Впрочем, именно сейчас мое присутствие стало Звенигору необходимым. Мы собирались попасть во дворец Салазани под видом гостей ее ежегодного Бала Долгой Ночи. Она всегда отбирала приглашенных исходя из их значимости и блеска, который их личности могли бы сообщить ее торжеству. Сам Звенигор, на ее взгляд — незначительный провинциальный наследник, не имел никаких шансов прорваться во дворец, пользуясь только своим собственным именем и титулом. Во всяком случае, если ее служба безопасности чего-то стоила, его бы и на порог не пустили, тем более, что он даже не был зван. Салазани отнюдь не глупа, и надо полагать, прекрасно понимала, что в крайнем случае этот пылкий молодец способен на откровенный теракт. Звен, кстати, и не скрывал, что в случае ее неуступчивости собирается вытворить что-то в этом роде. Но спустить с лестницы меня, официального наследника Белого трона, Салазани не могла. У нее немедленно возникли бы осложнения, несоизмеримые с каким-то частным конфликтом с саламандрами. Итак, Салазани предстояло принять меня, а Звенигора — в качестве моего сопровождающего. Была, разумеется, и еще одна причина, почему я сам предпочитал находиться рядом с ним. Несмотря на то, что я сочувствовал его цели и лично к нему испытывал горячую симпатию, я считал, что просто обязан удержать его от глупостей, которые мой друг мог бы натворить сгоряча. Раз она так легко расквиталась со Златовером за какую-то грубость и непочтительное отношение, то Звен, посягая на ее право казнить и миловать по собственной прихоти, да и на саму ее жизнь, рисковал навлечь на себя и своих подданных куда более крупные неприятности, чем ускоренная смена правителей. Мне не хотелось, чтобы он сам влез в ловушку и дал предлог расправиться с собой.

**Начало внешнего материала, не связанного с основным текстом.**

(** * ecgTrainer: the epoch driver of [train.py]

    A shallow embedding of the class [ecgTrainer] (construction, one training
    pass, one validation pass, the epoch loop) together with the Python
    primitives it relies on ([str.format], [os.path.join], [range], true
    division), and the properties of the counters, the checkpoint files and
    the logged metrics. *)

From Stdlib Require Import QArith Ascii String.
From stdpp Require Import gmap strings list pretty.

Local Open Scope Z_scope.
Local Open Scope string_scope.
Local Open Scope list_scope.

(** ** Python primitives *)

Module Py.

(** [range(a, b)] on integers. *)
Definition range (a b : Z) : list Z :=
  map (fun i : nat => a + Z.of_nat i) (seq 0 (Z.to_nat (b - a))).

(** A run of [n] copies of the fill character ["0"]. *)
Fixpoint zeros (n : nat) : string :=
  match n with
  | O => EmptyString
  | S n' => String "0"%char (zeros n')
  end.

(** [format(s, "0>w")]: right-align [s] in a field of width [w], filling
    with ["0"]; a longer [s] is kept whole. *)
Definition rjust0 (w : nat) (s : string) : string :=
  zeros (w - String.length s) +:+ s.

(** ["{:0>8}".format(n)] for an integer [n]; [pretty] is [str(n)]. *)
Definition format_0_8 (n : Z) : string := rjust0 8 (pretty n).
(** * Closure launching for the CUDA backend of Thrust

    A shallow embedding of
    [thrust/detail/backend/cuda/detail/launch_closure.inl]: the two device
    entry points, the size-directed choice between them, the host-side
    launchers, and the occupancy-driven launch configuration.

    Layout of the development:
    - [CInt]      the C++ integer types the templates are instantiated at,
                  with integral promotion, the usual arithmetic conversions,
                  wrap-around of unsigned arithmetic and undefinedness of
                  signed overflow and of division by zero;
    - [Arch]      the occupancy queries of [arch.h] (an interface, and an
                  instance written after the design document);
    - [Device]    device memory, the execution queue and the host monad;
    - [Launcher]  [closure_launcher_base], [closure_launcher] and the free
                  functions of the file. *)

From Stdlib Require Import ZArith Lia Bool List String.
From stdpp Require Import base option list gmap.

Local Open Scope Z_scope.

(* ===================================================================== *)
(** ** C++ integer types *)
(* ===================================================================== *)

Module CInt.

Я полагал, что мое присутствие на переговорах в качестве беспристрастного наблюдателя скорее расположит Снежную Королеву к диалогу. Возможно, я смог бы убедить ее, что со Златовера хватит. А кроме того, лично я никогда не испытывал к Салазани никаких злобных чувств. Она просто есть. И помимо нее на свете есть множество тварей, с которыми куда неприятнее мириться.
Я уже отчаялся найти в этих безлюдных краях любое подходящее нам плавсредство, как вдруг разглядел лодку, чернеющую на отмеченной пеной границе мокрого песка и воды. Лодочник сидел возле, неподвижный, как будто погруженный в медитацию. Когда мы подошли ближе, и он повернул голову на звук наших шагов, я сумел его рассмотреть.
Это был здоровенный костлявый детина с огромным носом и широкой щелью почти безгубого рта. Кожа его имела темный цвет, и он явно несколько дней не пользовался бритвой: на его вытянутой вперед нижней челюсти и щеках неряшливо торчала неопределенного цвета щетина. Мочки казались удлиненными, в левое ухо была вдета серебряная серьга, а голова по-пиратски повязана пестрым платком. От холода его защищала бесформенная роба, и он ухмыльнулся нам, показав длинные зубы. Небольшие светлые глаза хранили какой-то особенный угрюмый юмор.
— На бал спешите, молодые господа?
— Угадал, хозяин. Какова твоя цена за перевоз?
— У меня одна цена, — нараспев протянул он. — За душу — медная монета.
Я непроизвольно еще раз оглядел его. То ли он косил под одну крайне знаменитую личность, то ли это он и был собственной персоной.
— Мне казалось, — осторожно сказал я ему, — ты служишь в других краях. На речном перевозе.
Он снова ухмыльнулся, довольный.
— Нынче на том перевозе будет тихо, — пояснил он. — Эстер-то ведь тоже здесь. Салазани всегда нанимает меня на Бал Долгой Ночи. Она умеет пошутить.
Мы со Звенигором переглянулись.
— Не думал я, что при жизни сяду в твою лодку, — заметил я. — Однако, очевидно, что если кому и доверять в таком деле, так только тебе, бог лодочников. Держи свои монеты.
Он сгреб деньги огромной мосластой лапой и, не переставая ухмыляться, столкнул лодку на воду. Прошлепав по полосе прибоя, мы заняли свои места в утлом суденышке. Я старался не выказывать беспокойства, хотя никак не мог соразмерить сомнительную надежность этой посудины с угрожающей массой воды. Звенигор обреченно молчал, и вид у него стал еще более замученный.
— Не извольте беспокоиться, — приободрил нас перевозчик. — Старый Харон с начала времен никого еще не утопил.